Nighthawk (NUMA Files 14)
Page 64
Kurt stole a quick glance. Emma shifted in her seat and took it all in.
“How much traffic do you think this road gets?” she asked casually.
“Not much,” he said. “We’ve passed two trucks and an old Jeep in the last hour. Why?”
“I count three cars following us,” she said. “Two black, one white. By the dust they’re kicking up, I’d say they’re moving a lot faster than they should be.”
Kurt set his jaw. “I was hoping we’d left all that behind.”
Emma reached into the “picnic basket” at her feet. She pulled out the 9mm Beretta, made sure it was loaded and switched the safety off.
Kurt drove faster, but there wasn’t a turnoff until they hit the plateau. If the cars behind them proved to be trouble, they’d have to deal with them here and now.
It took several minutes but the trio of vehicles finally appeared in the rearview mirror. Between the vibration from the road and the dust streaming out behind them, it was a blurred image, but it was all Kurt needed. The two black cars were staggered up front in an attacking formation, the white car trailing a short distance behind. All of them charging up the hill in a cloud of dust.
“Here they come.”
Emma slipped out of her seat belt and lowered her window. Holding the Beretta on her lap, she poked her head outside and risked a look. She could see little inside the dark interiors, but when a man popped out through the side window, she knew what was about to happen.
He brought a submachine gun up and opened fire. Emma ducked back into the Rover as a series of tiny explosions raced along the dusty slope to the right. The first shots went wide, but a second burst clipped the driver’s side-view mirror and shattered it. “So much for our relaxing drive in the country.”
Kurt mashed the pedal to the floor. The supercharged engine answered and the Range Rover surged ahead.
For a moment, it seemed they might leave their enemies behind, but the cars following them were also high-performance models. They had the horses to answer and they quickly closed the gap.
Kurt crouched low on the wheel as another spread of bullets punched angry holes in the sheet metal. One blasted out the taillight, while another hit the rear window, rendering it a mess of cracks and fissures that was impossible to see through.
Emma leaned out the window to return fire. She hit the lead BMW with several shots, but it drifted to Kurt’s side and the back of the Rover blocked it from her view.
She turned in her seat and aimed for the back window. “Cover your ears.”
There was no hope of that, but Kurt appreciated the warning. She opened fire, blasting out the remnants of the back window with her first shot and empting the rest of the magazine into the nearest chase car. It dropped back for a moment but soon came on again.
Kurt pulled the .45 out of his shoulder holster and handed it to her. “Try this.”
Emma took it and aimed. The first shot almost knocked her out of her seat. She righted herself and fired three more times.
The armor-piercing shells found their mark. Steam and smoke blasted from the punctured engine block of the BMW as its radiator exploded.

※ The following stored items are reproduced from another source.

(** ** Properties *)

(** Looking changes nothing that is enforced: whatever an operator asks of
    the API, and although reading turns windows over, a reservation at any later
    instant is admitted, or denied for the same reason, as if nobody had asked. *)
Theorem looking_changes_no_decision (s : admin f64) e clk get at_ w now t est :
  acct s = Some e -> (forall i, (clk i).1 <= now /\ (clk i).2 <= now) ->
  exists e', acct (admin_serve s clk get at_ w).2 = Some e' /\
    same_decision (Reserve e' now t est).1 (Reserve e now t est).1.
Proof.
  intros E L.
  assert (K : exists e', acct (admin_serve s clk get at_ w).2 = Some e' /\ agree now e e').
  { unfold admin_serve. destruct at_ as [|name| |]; [| | |by exists e]; (destruct (negb get); [by exists e|]).
    - unfold handleTenantList.
      destruct (view_all_agree now e s clk (names s) e E (agree_refl _ _) L) as (e' & E' & A).
      destruct (view_all s clk (names s)). by exists e'.
    - unfold handleTenant. destruct (alimits s !! name); [|by exists e].
      destruct (view_agree now e s (clk 0%nat) name e E (agree_refl _ _)) as (e' & E' & A); [apply L..|].
      destruct (view s (clk 0%nat) name). by exists e'.
    - by exists e. }
  destruct K as (e' & E' & A). exists e'. split; [done|]. by apply agree_decides.
Qed.

Section Headroom.
Context {M : Type} `{RoundedUSD M}.
Local Abbreviation val := usd_val.

(** How far rounding can carry what is shown from what is compared: four
    roundings, of amounts within twice the total. *)
Definition slack (cap spent comm est : M) : Z := 4 * usd_err M (2 * (val cap + val spent + val comm + val est)).

(** [est] fits in what is left, give or take [k]; anything fits where there is
    no cap. *)
Definition fits_within (k : Z) (left : option M) (est : M) : Prop :=
  forall x, left = Some x -> val est <= val x + k.

(** What fails a budget check is past the cap, up to two roundings. *)
Lemma overBudget_true (cap spent comm est : M) m :
  usd_num cap -> amount spent -> amount comm -> amount est ->
  val spent + val comm + val est <= m -> overBudget cap spent comm est = true ->
  val cap < val spent + val comm + val est + 2 * usd_err M (2 * m).
Proof.
  intros Nc S C U L. unfold overBudget. intros [_ B]%andb_true_iff.
  pose proof (usd_err_nonneg (M := M) (2 * m)). destruct S as [Ns Ps], C as [Nk Pk], U as [Nu Pu].
  destruct (usd_add_cases spent comm Ns Nk Ps Pk) as [N1|[_ O]]; [|specialize (O cap Nc); lia].
  destruct (amount_add spent comm ltac:(by split) ltac:(by split) N1) as [[_ P1] E1].
  pose proof (amount_add_within spent comm (2 * m) ltac:(by split) ltac:(by split) N1 ltac:(lia)).
  destruct (usd_add_cases _ _ N1 Nu P1 Pu) as [N2|[_ O]]; [|specialize (O cap Nc); lia].
  rewrite usd_ltb_val in B by done. apply Z.ltb_lt in B.
  pose proof (amount_add_within (usd_add spent comm) est (2 * m) ltac:(by split) ltac:(by split) N2 ltac:(lia)).
  lia.
Qed.

(** The remainder shown is what is left of the cap, up to two roundings. *)
Lemma remaining_rounds (cap spent comm x : M) m :
  usd_num cap -> amount spent -> amount comm -> remaining cap spent comm = Some x -> usd_num x ->
  val cap + val spent + val comm <= m ->
  0 < val cap /\ Z.abs (val x - (val cap - val spent - val comm)) <= 2 * usd_err M (2 * m).
Proof.
  intros Nc [Ns Ps] [Nk Pk]. unfold remaining. rewrite usd_leb_val, usd_zero_val by (try done; apply usd_zero_num).
  destruct (Z.leb_spec (val cap) 0) as [|Pc]; [done|]. intros [= <-] Nx L. split; [done|].
  pose proof (usd_sub_num cap spent Nc Ns ltac:(lia) Ps) as N1.
  pose proof (usd_sub_err cap spent Nc Ns N1) as E1. pose proof (usd_sub_err _ comm N1 Nk Nx) as E2.
  pose proof (usd_err_bound M (val cap - val spent)).
  assert (usd_err M (val cap - val spent) <= usd_err M (2 * m)) by (apply usd_err_mono; lia).
  assert (usd_err M (val (usd_sub cap spent) - val comm) <= usd_err M (2 * m)) by (apply usd_err_mono; lia).
  lia.
Qed.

The car swerved toward the cliff and then back the other way, going up the slope at an angle, rolling over onto its roof and then sliding back onto the road and coming to a stop just short of the cliff’s edge.
The other cars passed and left it behind.
“I like this,” Emma shouted over the noise. “Can I keep it?”
“Get rid of the two cars and it’s yours.”
Emma climbed between the seats and into the back for a better spot to shoot from while Kurt did his best to present an elusive target. He kept the gas pedal pinned to the floor as long as possible, thundering toward each turn and then tapping the brakes before cutting the wheel and hitting the gas again.
On one inside turn, they banged an overhanging rock. It put a huge downward dent in the roof. A sharp outside turn came up quicker than Kurt had expected. As Kurt hit the brakes, the Rover started skidding.
Kurt released his tight grip on the steering wheel and stepped back on the gas. He’d raced in off-road rallies both in cars and on dirt bikes; he knew that getting through a turn like this required power to the wheels.
They hugged the edge, sliding and drifting and threatening to tip. From Kurt’s position, all he could see was the drop, not an inch of road left. As if they’d gone over the edge and were already airborne. And then the heavy tread bit into the road once more, the tires spat dirt and the Rover surged back to the inside of the curve.
“That was close,” he shouted. “Almost found out if man was truly meant to fly.”
Emma didn’t reply. It was so loud inside the Rover that she didn’t hear him. She was perched on the backseat, holding the .45 in a police grip with two hands.
The cars had fallen back as they refused to take the turns at full speed. But instead of closing in on the straightaway as they had before, they held their distance this time.